I can't speak for Obama but there's tonnes of ways to reduce oil consumption that do not necessarily involve nuclear power; you'd have to carefully sift through this mess to determine what might be cost-effective.
Solar space heating/hot water is quite affordable(no expensive silicon, just an array of evacuated glass tubes containing blackened/anodized inner tubes through which water can flow) and it can directly displace natural gas and oil.
Insulation and counter-current heat exchangers can directly reduce the amount of energy(oil, gas or otherwise) used in HVAC(if a home is made airtight and all ventilation goes through a counter-current heat exchanger you can recover over 90% of the energy loss from ventilation).
Electrified rail can directly replace oil used in diesel locomotives. Trains can directly replace trucks for transporting goods. Smaller cars can directly replace most big cars(check the price of SUVs; it's already happening on account of the recent high in oil price and price volatility/supply concerns. One way to ensure that it continues might be to put a price floor on oil and buy every barrel of oil below that, putting it into expanding the strategic reserve or puting an onerous tax on oil-based fuels like Europe).
To the extent that domestic natural gas production can be expanded or natural gas can be saved from other uses natural gas or natural gas derivatives(e.g. dimethylether, an excellent low-particulate, high efficiency diesel replacement. See Gas To Liquids, GTL) can be used for motor vehicles.
Biogas from anaerobic fermentation of crop wastes and manure can be used to expand the natural gas supply a little bit without puting much pressure on soil carbon(might not be worth transporting this gas off of the farm if it's not connected to a natural gas grid, but you can displace other fossil fuels used for drying corn, use it as an automotive fuel for farm equipment or put it through a small gas turbine and generate electricity so you don't have to pay the higher price of electricity during peak times or export electricity to the grid produce ammonia/urea locally if haber-bosch can be cost effectively scaled down etc.).

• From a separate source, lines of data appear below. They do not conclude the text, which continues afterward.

Lemma filter_trimStart s :
  filter (fun c => is_space c = false) (trimStart s) = filter (fun c => is_space c = false) s.
Proof.
  induction s as [|c s IH]; simpl; [done|].
  destruct (is_space c) eqn:Hc; [|done].
  rewrite filter_cons_False by (rewrite Hc; done). done.
Qed.

Lemma filter_trimEnd s :
  filter (fun c => is_space c = false) (trimEnd s) = filter (fun c => is_space c = false) s.
Proof.
  unfold trimEnd.
  assert (H : forall l : jstring, filter (fun c => is_space c = false) (rev l)
                        = rev (filter (fun c => is_space c = false) l)).
  { induction l as [|x l IH]; simpl; [done|]. rewrite filter_app, IH.
    destruct (is_space x) eqn:Hx.
    - rewrite !(filter_cons_False _ x) by (rewrite Hx; done). by rewrite app_nil_r.
    - by rewrite !(filter_cons_True _ x) by done. }
  rewrite H, filter_trimStart, H. by rewrite rev_involutive.
Qed.

Lemma filter_replace_runs in_run s :
  filter (fun c => is_space c = false) (replace_runs_from is_space space in_run s)
  = filter (fun c => is_space c = false) s.
Proof.
  revert in_run. induction s as [|c s IH]; intros in_run; simpl; [done|].
  destruct (is_space c) eqn:Hc.
  - rewrite filter_app, IH, (filter_cons_False _ c) by (rewrite Hc; done).
    by destruct in_run.
  - rewrite !filter_cons_True by done. by rewrite IH.
Qed.

Lemma replace_runs_id in_run s :
  only_of is_space 32 s -> no_pair 32 s -> (in_run = true -> head s <> Some 32) ->
  replace_runs_from is_space space in_run s = s.
Proof.
  revert in_run. induction s as [|c s IH]; intros in_run Hp Hs Hh; simpl; [done|].
  inversion Hp as [|? ? Hc Hp']; subst.
  assert (Hs' : no_pair 32 s) by (destruct s; [done|apply Hs]).
  destruct (is_space c) eqn:Hsp.
  - pose proof (Hc eq_refl) as Hc32. subst c.
    destruct in_run; [exfalso; by apply Hh|].
    simpl. f_equal. apply IH; try done.
    intros _ Hhead. destruct s as [|c2 s]; [done|]. injection Hhead as ->.
    destruct Hs as [Hs _]. by apply Hs.
  - f_equal. by apply IH.
Qed.

End WhitespaceFacts.
Definition set_output_loading (r : DocumentRow) (o : jsstring)
    (l : option bool) : DocumentRow :=
  {| id := id r; title := title r; input := input r; aiPrompt := aiPrompt r;
     output := o; isExpanded := isExpanded r; isLoading := l;
     error := error r; sectionInputs := sectionInputs r;
     expandedInputs := expandedInputs r |}.

(** [createInitialRow(id, input, title)] with [id] already a string. *)
Definition createInitialRowWith (i inp t : jsstring) : DocumentRow :=
  {| id := i;
     title := orElse t (lit "Section " ++ substring0 4 i);
     input := inp;
     aiPrompt := {| wordCount := 100; tone := lit "professional"; prompt := [] |};
     output := [];
     isExpanded := true;
     isLoading := Some false;
     error := None;
     sectionInputs := {| facts := [[]]; concepts := [[]]; opinions := [[]];
                         examples := [[]]; other := [[]] |};
     expandedInputs := {| exp_facts := false; exp_concepts := false;
                          exp_opinions := false; exp_examples := false;
                          exp_other := false |} |}.

(** [createInitialRow()]: the id defaults to [Date.now().toString()]; the
    clock reading is an input of the model. *)
Definition createInitialRow (now : N) : DocumentRow :=
  createInitialRowWith (numberToString now) [] [].

(** ** Continuous view ([FullDocumentModal.tsx]) *)

Module Continuous.

(** The part of a DOM node the sync reads.  [outerHTML] is [undefined] on
    text and comment nodes. *)
Record Node := {
  nodeName : jsstring;
  outerHTML : option jsstring;
  textContent : option jsstring
}.

Record SectionData := {
  sd_title : jsstring;
  outputHTML : jsstring
}.

Definition untitled : jsstring := lit "Untitled Section".

Definition newline : jsstring := [10%N].

(** The separator of [join]: a rule with its class attribute between two
    newlines. *)
Definition separator : jsstring :=
  newline ++ lit "<hr class=" ++ [34%N] ++ lit "my-4 border-gray-700"
          ++ [34%N] ++ lit ">" ++ newline.

Fixpoint join (sep : jsstring) (l : list jsstring) : jsstring :=
  match l with
  | [] => []
  | [x] => x
  | x :: rest => x ++ sep ++ join sep rest
  end.

(** One section of the merged markup: a level-2 heading, a newline, the
    section's output. *)
Definition renderRow (row : DocumentRow) : jsstring :=
  lit "<h2>" ++ orElse (title row) untitled ++ lit "</h2>" ++ newline
             ++ output row.

(** [combinedHtml] of the continuous-view effect. *)
Definition combinedHtml (rows : list DocumentRow) : jsstring :=
  join separator (map renderRow rows).
(** A name without [/], followed by nothing or by [/] and more, is
    determined by the whole. *)
Lemma component_unique (a b t t' : string) :
  slash_free a = true -> slash_free b = true ->
  (t = "" \/ exists r, t = String "/" r) ->
  (t' = "" \/ exists r, t' = String "/" r) ->
  a +:+ t = b +:+ t' -> a = b.
Proof.
  revert b. induction a as [|c a IH]; intros [|d b] Ha Hb Ht Ht'.
  - done.
  - rewrite app_empty_l, app_cons. cbn in Hb.
    apply andb_true_iff in Hb as [Hd%negb_true_iff%Ascii.eqb_neq _].
    destruct Ht as [->|[r ->]]; [done|]. by intros [= <- _].
  - rewrite app_empty_l, app_cons. cbn in Ha.
    apply andb_true_iff in Ha as [Hc%negb_true_iff%Ascii.eqb_neq _].
    destruct Ht' as [->|[r ->]]; [done|]. by intros [= -> _].
  - rewrite !app_cons. cbn in Ha, Hb.
    apply andb_true_iff in Ha as [_ Ha]. apply andb_true_iff in Hb as [_ Hb].
    intros [= -> Heq]. f_equal. by apply (IH b).
Qed.

Lemma all_paths_dir (top : string) (entries : list (string * node)) :
  all_paths top (Dir entries) ≡ₚ flat_map (entry_paths top) entries.
Proof.
  unfold all_paths. rewrite visits_dir, map_app, map_flat_map.
  induction entries as [|[name child] entries IH]; [done|].
  unfold file_names, dir_names in *. cbn [flat_map fst snd].
  unfold entry_paths at 1. cbn [fst snd].
  destruct (is_dir child) eqn:Hdir; cbn [andb].
  - rewrite filter_cons_False by (cbn [snd]; rewrite Hdir; simpl; tauto).
    rewrite <- IH. fold (all_paths (Path.join top name) child). solve_Permutation.
  - rewrite filter_cons_True by (cbn [snd]; rewrite Hdir; simpl; tauto).
    cbn [map app]. by rewrite <- IH.
Qed.

Lemma all_paths_under (n : node) :
  well_formed n ->
  forall top path,
    path ∈ all_paths top n -> exists rest, path = directory_prefix top +:+ rest.
Proof.
  induction n as [|entries IH] using node_induction; intros Hwf top path;
    [by intros ?%elem_of_nil|].
  inversion Hwf as [|? _ Hentries]; subst.
  rewrite all_paths_dir. intros Hin.
  apply list_elem_of_In, in_flat_map in Hin as ([name child] & He & Hin).
  apply list_elem_of_In in He, Hin.
  rewrite Forall_forall in IH, Hentries.
  destruct (Hentries _ He) as [Hvalid Hchild]. cbn [fst snd] in *.
  unfold entry_paths in Hin. cbn [fst snd] in Hin.
  destruct (is_dir child).
  - destruct (IH _ He Hchild _ _ Hin) as [rest ->].
    rewrite directory_prefix_join, app_assoc_str by done. eauto.
  - apply list_elem_of_singleton in Hin as ->. rewrite join_valid by done. eauto.
Qed.

(** The paths of an entry start with the name of the entry. *)
Lemma entry_paths_tagged (top path : string) (e : string * node) :
  valid_name (fst e) = true -> well_formed (snd e) ->
  path ∈ entry_paths top e ->
  exists t,
    path = directory_prefix top +:+ fst e +:+ t /\
    (t = "" \/ exists r, t = String "/" r).
Proof.
  destruct e as [name child]. cbn [fst snd]. intros Hvalid Hchild.
  unfold entry_paths. cbn [fst snd]. destruct (is_dir child).
  - intros [rest ->]%all_paths_under; [|done].
    rewrite directory_prefix_join by done.
    exists ("/" +:+ rest). rewrite !app_assoc_str. eauto.
  - intros ->%list_elem_of_singleton. rewrite join_valid by done.
    exists "". rewrite app_empty_r. eauto.
Qed.

Lemma well_formed_distinct (n : node) :
  well_formed n -> forall top, NoDup (all_paths top n).
Proof.
  induction n as [|entries IH] using node_induction; intros Hwf top;
    [by apply NoDup_nil|].
  inversion Hwf as [|? Hnames Hentries]; subst.
  rewrite all_paths_dir.
  induction entries as [|[name child] entries IHentries]; [by apply NoDup_nil|].
  apply Forall_cons in IH as [IHchild IH].
  apply Forall_cons in Hentries as [[Hvalid Hchild] Hentries].
  cbn [map fst] in Hnames. apply NoDup_cons in Hnames as [Hname Hnames].
  cbn [flat_map fst snd] in *. apply NoDup_app. split_and!.
  - unfold entry_paths. cbn [fst snd]. destruct (is_dir child).
    + by apply IHchild.
    + apply NoDup_singleton.
  - intros path Hpath Hother.
    apply list_elem_of_In, in_flat_map in Hother as ([name' child'] & He' & Hother).
    apply list_elem_of_In in He', Hother.
    rewrite Forall_forall in Hentries. destruct (Hentries _ He') as [Hvalid' Hchild'].
    destruct (entry_paths_tagged top path (name, child) Hvalid Hchild Hpath)
      as (t & -> & Ht).
    destruct (entry_paths_tagged top _ (name', child') Hvalid' Hchild' Hother)
      as (t' & Heq & Ht').
    cbn [fst snd] in *. apply String.app_inj in Heq.
    apply component_unique in Heq; try done;
      try (by apply valid_name_inv).
    subst name'. apply Hname, elem_of_map. by exists (name, child').
  - apply IHentries; try done. by constructor.
Qed.

Lemma well_formed_distinct_paths (fs : filesystem) (dataset_path : string) :
  (forall n, lookup_path fs dataset_path = Some n -> well_formed n) ->
  distinct_paths fs dataset_path.
Proof.
  intros Hwf. unfold distinct_paths.
  destruct (lookup_path fs dataset_path) as [n|]; [|done].
  by apply well_formed_distinct, Hwf.
Qed.

(** When distinct files have distinct paths, the paths of the visited
    files are distinct, and none of them is the path of a file inside a
    pruned directory. *)
Lemma visits_distinct (keep : string -> bool) (top : string) (n : node) :
  NoDup (all_paths top n) ->
  NoDup (map path_of (visits keep top n)) /\
  forall path, path ∈ map path_of (visits keep top n) -> path ∉ pruned_paths keep top n.
Proof.
  rewrite (all_paths_split keep n top). intros (Hv & Hdisj & _)%NoDup_app. eauto.
Qed.

(** Every directory the traversal yields, the first apart, was entered
    from a directory it yielded, through a name that [keep] accepts. *)
Lemma os_walk_entered (keep : string -> bool) (n : node) :
  forall top yielded,
    yielded ∈ os_walk keep top n ->
    fst (fst yielded) = top \/
    exists parent dirs files d,
      (parent, dirs, files) ∈ os_walk keep top n /\
      d ∈ dirs /\ keep d = true /\ fst (fst yielded) = Path.join parent d.
Proof.
  induction n as [|entries IH] using node_induction; intros top yielded;
    [by intros ?%elem_of_nil|].
  rewrite os_walk_dir.
  intros [->|Hin]%elem_of_cons; [by left|]. right.
  apply list_elem_of_In, in_flat_map in Hin as ([name child] & He & Hin).
  apply list_elem_of_In in He. cbn [fst snd] in Hin.
  destruct (is_dir child) eqn:Hdir; [|done].
  destruct (keep name) eqn:Hkeep; [|done]. cbn [andb] in Hin.
  rewrite Forall_forall in IH.
  assert (forall y, y ∈ os_walk keep (Path.join top name) child ->
            y ∈ flat_map (fun e => if is_dir (snd e) && keep (fst e)
                                   then os_walk keep (Path.join top (fst e)) (snd e)
                                   else []) entries) as Hsub.
  { intros y Hy. apply list_elem_of_In, in_flat_map. exists (name, child).
    split; [by apply list_elem_of_In|]. cbn beta iota delta [fst snd].
    rewrite Hdir, Hkeep. by apply list_elem_of_In. }
  destruct (IH (name, child) He (Path.join top name) yielded)
    as [Htop|(parent & dirs & files & d & Hparent & Hd & Hk & Hy)];
    [by apply list_elem_of_In|..].
  - exists top, (dir_names entries), (file_names entries), name.
    split_and!; [apply list_elem_of_here| |done|done].
    unfold dir_names. apply elem_of_map. exists (name, child). split; [done|].
    apply list_elem_of_filter. split; [|done]. cbn [snd]. by rewrite Hdir.
  - exists parent, dirs, files, d. split_and!; try done.
    apply elem_of_cons. right. by apply Hsub.
Qed.
(** * msocks/conn.go: a shallow embedding of the per-stream connection engine

    The file follows the Go source [msocks/conn.go]:
    - [DelayDo] (ack batcher) together with the Go timers it starts;
    - [Pipe] (the synchronous byte channel built on [io.Pipe]);
    - [ChanFrameSender] (the bounded inbox, a buffered Go channel);
    - [Conn] (dispatch loop [Run], [Write], [Close], [CloseAll],
      [remove_port]).
    Collaborators of the session ([SeqWriter], [Session]) are not part of
    [conn.go]; where a claim depends on them they are modelled from the
    spec and marked as such. *)

From Stdlib Require Import Arith Lia Bool.
From stdpp Require Import base list.
From Stdlib Require String DecimalString DecimalN.
Import String.StringSyntax.


(* ------------------------------------------------------------------ *)
(** ** Errors and frames *)

(** The Go errors the code compares against: [io.EOF], [io.ErrClosedPipe]
    and any other error value. A Go [error] is [option GoErr] ([None] is
    [nil]). *)
Inductive GoErr :=
| EOF
| ErrClosedPipe
| ErrOther (code : nat).

#[global] Instance GoErr_eq_dec : EqDecision GoErr.
Proof. solve_decision. Defined.

Definition error := option GoErr.

(** [Frame] is a Go interface; [Run] type-switches on [*FrameData],
    [*FrameAck], [*FrameFin] and sends every other frame type to its
    [default] branch, represented here by [FrameOther]. *)
Inductive Frame :=
| FrameData (Streamid : N) (Data : list Byte.byte)
| FrameAck (Streamid : N) (Window : N)
| FrameFin (Streamid : N)
| FrameOther (tag : nat).

(* ------------------------------------------------------------------ *)
(** ** Pipe *)

(** [type Pipe struct { Closed bool; pr *io.PipeReader; pw *io.PipeWriter }]:
    the two ends are represented by whether they have been closed. *)
Record Pipe := mkPipe {
  Closed : bool;
  pr_closed : bool;
  pw_closed : bool
}.

(** [NewPipe] *)
Definition NewPipe : Pipe := mkPipe false false false.

(** [func (p *Pipe) Read(data []byte) (n int, err error)]: [pr_read] is the
    underlying [p.pr.Read]; its error is translated. *)
Definition Pipe_Read (pr_read : list Byte.byte -> nat * error)
    (data : list Byte.byte) : nat * error :=
  let '(n, err) := pr_read data in
  let err := if decide (err = Some ErrClosedPipe) then Some EOF else err in
  (n, err).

You can use black liquor from the paper industry to produce small amounts of DME or other valuable liquid fuels through gasification.
You can try to develop GM-plants that are specifically made more vulnerable to attack(e.g. produce enzymes required to break themselves down) such that the cellulose can be separated from lignin and turned into glucose for yeast or bacteria; you can try to develop higher yield yeast or bacteria that produce butanol instead of ethanol(butanol naturally floats to the surface at some concentration, requiring no distillation; less corrosive than ethanol. 15% gasoline + 85% butanol can be used in unmodified gasoline engines).
You can gamble some money on developing cheaper/better battery and high energy density ultra-capacitor technology(even if you're just going to use it with an ICE in a hybrid, the fact that you can run an engine/micro-turbine at it's peak efficiency with just enough power to coast at high-way speeds and use the battery to provide the oomphh for fast acceleration instead of having a hugely oversized ICE saves you a lot of gas; as does having ultra capacitors can easily recover most of breaking energy).
You can use a SOFC to recover energy and clean up VOCs(e.g. paint fumes at an auto-factory that you may not be allowed to just emit to the atmosphere).
You can try to develop a "smart-grid"(which would try to turn the electrical grid into more of a fully connected graph that can shuffle electricity from anywhere to anywhere to better soak up intermitent generation) with "smart appliances"(such as a freezer with embedded eutectic or phase change material that can defer electricity consumption to cheaper off-peak electricity and provide the electrical companies with the abillity to switch off your freezer or air conditioning for a few hours(at their expense) to deal with an emergency drop in generation until replacement sources come online).
You can gamble some money on trying to develop metallic carbon nanotube quantum-wires into a potentially cheaper replacement for aluminium and copper in electrical motors, in HVDC distribution systems(quantum wire has higher conductance along the wire and much lower conductance across it, absurd tensile strength and light weight); the natural first customer on the road to commercialisation is anything to do with space, because performance and weigth is much more important than cost to these people.
You can gamble some money on unlikely alternative approaches to fusion(a few million here and there to see if there's anything to it. E.g. focus fusion and polywell IEC).
You can encourage people to eat less meat or shift consumption towards chicken(much more efficient at converting grains into meat than cattle, sheep or pigs).
You can put a fuel consumption rating on food to encourage people to pick stuff produced closer to home(not just miles, because trucks are far more efficient than aircraft, trains and inland barges far more efficient than trucks, huge container ships far more efficient than trains). You can discourage fuel and water intense forms of low density organic agriculture. You can encourage the development of GM crops, either through industry or entirely patent and royalty free varieties produced entirely with public funding.
There's just an endless list of stuff to pick from(much of which won't make much sense if you examine it closely, I'm sure).